EL TRIBUNAL SUPREMO Y LA ZONA PARA FUMADORES

El Tribunal Supremo ha rechazado que el Estado deba indemnizar por la instalación de zonas para fumadores, en locales públicos, antes de la reforma de 2010. En una de las dos sentencias recientes ha declarado que no hay vulneración del principio de confianza legítima y existe el «deber jurídico de soportar» la pérdida económica reclamada. Una sentencia que se acata, pero no se comparte.

Como argumento, para desestimar el principio de confianza, señala que «es difícilmente cuestionable que el prohibicionismo formaba parte del “signo de los tiempos” ya antes de la reforma legal de 2010». El signo de los tiempos viene a significar que los hoteles siguen teniendo la potestad de establecer un treinta por cien de sus habitaciones para fumadores. Antes y después de la reforma de 2010. Y el mismo Tribunal, otra Sala, considera que la recepción de un aparato de TV en una habitación es comunicación pública para percibir, por las entidades de gestión de propiedad intelectual, los derechos correspondientes.

También debe ser “signo de los tiempos” que en países de nuestro entorno político-económico, Alemania por ejemplo, existen locales públicos donde se permite fumar.

Los empresarios de establecimientos públicos, entre ellos las salas de fiesta y discotecas, soportaron las inversiones.

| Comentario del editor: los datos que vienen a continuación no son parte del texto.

(** C2: the final accumulator is appended whatever the loop did: every
    output ends with it, so no output is empty, and the empty input yields
    [[]], one stanza that is empty, under every choice of field keys and
    datatype flag. *)
Theorem group_feature_by_stanzas_empty :
  (forall rows key vkey dt out,
      group_feature_by_stanzas rows key vkey dt = Ok out ->
      exists g,
        for_loop (loop_body key vkey dt) start rows = Ok g /\
        out = grouped_results g ++ [stanza g]) /\
  (forall key vkey dt, group_feature_by_stanzas [] key vkey dt = Ok [[]]).
Proof.
  split.
  - intros rows key vkey dt out H. unfold group_feature_by_stanzas in H.
    destruct (for_loop (loop_body key vkey dt) start rows) as [g|e]; simpl in H.
    + injection H as <-. exists g. split; reflexivity.
    + discriminate.
  - intros key vkey dt. reflexivity.
Qed.

Lemma group_feature_by_stanzas_empty_witness :
  (exists g,
     for_loop (loop_body "StanzaNo" "count" "int") start [row 1 "11"; row 2 "9"] = Ok g /\
     [[SInt 11]; [SInt 9]] = grouped_results g ++ [stanza g]) /\
  group_feature_by_stanzas [] "StanzaNo" "count" "int" = Ok [[]].
Proof.
  split.
  - apply (proj1 group_feature_by_stanzas_empty [row 1 "11"; row 2 "9"]). reflexivity.
  - apply (proj2 group_feature_by_stanzas_empty).
Defined.

(** C9: leading rows whose stanza number is the sentinel value 0 (the
    integer, or a string [int()] reads as 0) leave no trace once a row with
    a different stanza number follows: the guard [int(current_stanza) > 0]
    keeps their accumulator out of the output, without an error, and the
    result is that of the input without them. *)
Theorem group_feature_by_stanzas_drops_stanza_zero key vkey dt zeros next rest zs sn v :
  traverse (read_binding key vkey dt) zeros = Ok zs ->
  Forall zero_stanza zs ->
  read_binding key vkey dt next = Ok (sn, v) ->
  Forall (fun p => fst p <> sn) zs ->
  group_feature_by_stanzas (zeros ++ next :: rest) key vkey dt =
  group_feature_by_stanzas (next :: rest) key vkey dt.
Proof.
  intros Hzs Hzero Hnext Hsn. unfold group_feature_by_stanzas. f_equal.
  rewrite for_loop_app, (for_loop_read key vkey dt zeros zs start Hzs).
  destruct (place_loop_zero zs [] (SInt 0) eq_refl Hzero)
    as (acc' & c' & Hloop & Hc' & Hin).
  fold start in Hloop. rewrite Hloop. cbn [rbind].
  destruct Hin as [(_ & -> & ->)|Hin]; [reflexivity|].
  apply in_map_iff in Hin as (p & <- & Hp).
  assert (E : py_eq (fst p) sn = false).
  { apply py_eq_false. exact (proj1 (Forall_forall _ zs) Hsn p Hp). }
  rewrite !for_loop_cons. unfold loop_body. rewrite Hnext. cbn [rbind].
  rewrite (place_next {| grouped_results := []; stanza := acc'; current_stanza := fst p |}
             sn v 0 E Hc').
  destruct (py_eq (current_stanza start) sn) eqn:E0.
  - rewrite (place_same start sn v E0). apply py_eq_true in E0. now rewrite <- E0.
  - rewrite (place_next start sn v 0 E0 eq_refl). reflexivity.
Qed.

Lemma group_feature_by_stanzas_drops_stanza_zero_witness :
  group_feature_by_stanzas ([row 0 "a"; row 0 "b"] ++ row 1 "c" :: [row 1 "d"; row 2 "e"])
    "StanzaNo" "count" "str" =
  group_feature_by_stanzas (row 1 "c" :: [row 1 "d"; row 2 "e"]) "StanzaNo" "count" "str".
Proof.
  apply (group_feature_by_stanzas_drops_stanza_zero "StanzaNo" "count" "str"
           [row 0 "a"; row 0 "b"] (row 1 "c") [row 1 "d"; row 2 "e"]
           [(SInt 0, SStr "a"); (SInt 0, SStr "b")] (SInt 1) (SStr "c")).
  - reflexivity.
  - repeat constructor.
  - reflexivity.
  - repeat constructor; discriminate.
Defined.

End StanzaGrouping.

(** ** The metadata accessors *)

Module Accessors.
Import Py Store Poem Spec Fixtures.
Local Open Scope list_scope.

Lemma new_poem_init db : init fixed_hash (Some poem_uri) (Some db) = Ok (new_poem db).
Proof. reflexivity. Qed.

Lemma traverse_total {A B} (f : A -> result B) (g : A -> B) l :
  (forall a, f a = Ok (g a)) -> traverse f l = Ok (map g l).
Proof.
  intros H. induction l as [|a l IH]; simpl; [reflexivity|].
  now rewrite H, IH.
Qed.

Lemma simplify_unmapped rs : simplify [] rs = Ok (map (plain_row (one_field rs)) rs).
Proof.
  unfold simplify. apply traverse_total. intros row.
  unfold simplify_row, plain_row.
  destruct (one_field rs); [destruct row as [|cell [|cell' row]]|]; simpl;
    try reflexivity;
    rewrite (traverse_total _ (fun cell => (fst cell, SStr (snd cell)))); reflexivity.
Qed.

Lemma run_query_ok {t} (q : PdStardogQuery t) db w rs :
  answer db (calls w) t (parameters q) = Ok rs ->
  run_query q db w =
  (Ok {| parameters := parameters q; results := Some rs |},
   {| self := self w; calls := calls w ++ [(t, parameters q)] |}).
Proof. intros H. unfold run_query, execute. now rewrite H. Qed.

Lemma length_not_one {A} (l : list A) : (1 < List.length l)%nat -> Nat.eqb (List.length l) 1 = false.
Proof. intros H. apply Nat.eqb_neq. lia. Qed.

Lemma length_not_zero {A} (l : list A) : (1 < List.length l)%nat -> Nat.eqb (List.length l) 0 = false.
Proof. intros H. apply Nat.eqb_neq. lia. Qed.

Ltac enter H1 H2 H3 :=
  unfold bind at 1, get_self at 1; rewrite H1, H2, H3;
  unfold bind, get_self, lift, assign, inject; cbn.

(** *** More than one row *)

Lemma get_title_not_one w db u rs :
  if_truthy truthy_binding (title (self w)) = None ->
  database (self w) = Some db ->
  if_truthy truthy_str (uri (self w)) = Some u ->
  answer db (calls w) PoemTitle [u] = Ok rs ->
  Nat.eqb (List.length rs) 1 = false ->
  get_title w =
  (Raise (Exception "Poem has multiple titles. Not implemented."),
   {| self := set_sparql_title {| parameters := [u]; results := Some rs |} (self w);
      calls := calls w ++ [(PoemTitle, [u])] |}).
Proof.
  intros Ht Hdb Hu Ha Hlen. unfold get_title. enter Ht Hdb Hu.
  rewrite (run_query_ok _ db _ rs) by exact Ha. cbn.
  rewrite simplify_unmapped, length_map, Hlen. reflexivity.
Qed.

Lemma get_creation_year_many w db u rs :
  if_truthy truthy_binding (creation_year (self w)) = None ->
  database (self w) = Some db ->
  if_truthy truthy_str (uri (self w)) = Some u ->
  answer db (calls w) PoemCreationYear [u] = Ok rs ->
  (1 < List.length rs)%nat ->
  get_creation_year w =
  (Raise (Exception "Multiple values for creation year. Not implemented."),
   {| self := set_sparql_creation_year {| parameters := [u]; results := Some rs |} (self w);
      calls := calls w ++ [(PoemCreationYear, [u])] |}).
Proof.
  intros Ht Hdb Hu Ha Hlen. unfold get_creation_year. enter Ht Hdb Hu.
  rewrite (run_query_ok _ db _ rs) by exact Ha. cbn.
  rewrite simplify_unmapped, length_map, (length_not_zero _ Hlen), (length_not_one _ Hlen).
  reflexivity.
Qed.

Acataron la modificación de la Ley que los políticos aprobaron, incluida la excepción de los hoteles.

La ausencia de indemnización avalada por el Tribunal Supremo sitúa a los “dos poderes” en la misma consideración. Se puede legislar sin valorar los perjuicios que se ocasiona, haciendo excepciones que rompen el principio de igualdad, y sin equidad; después “el signo de los tiempos”, se aplica, sin razones objetivas, y el empresario “paga” y soporta una inversión inservible.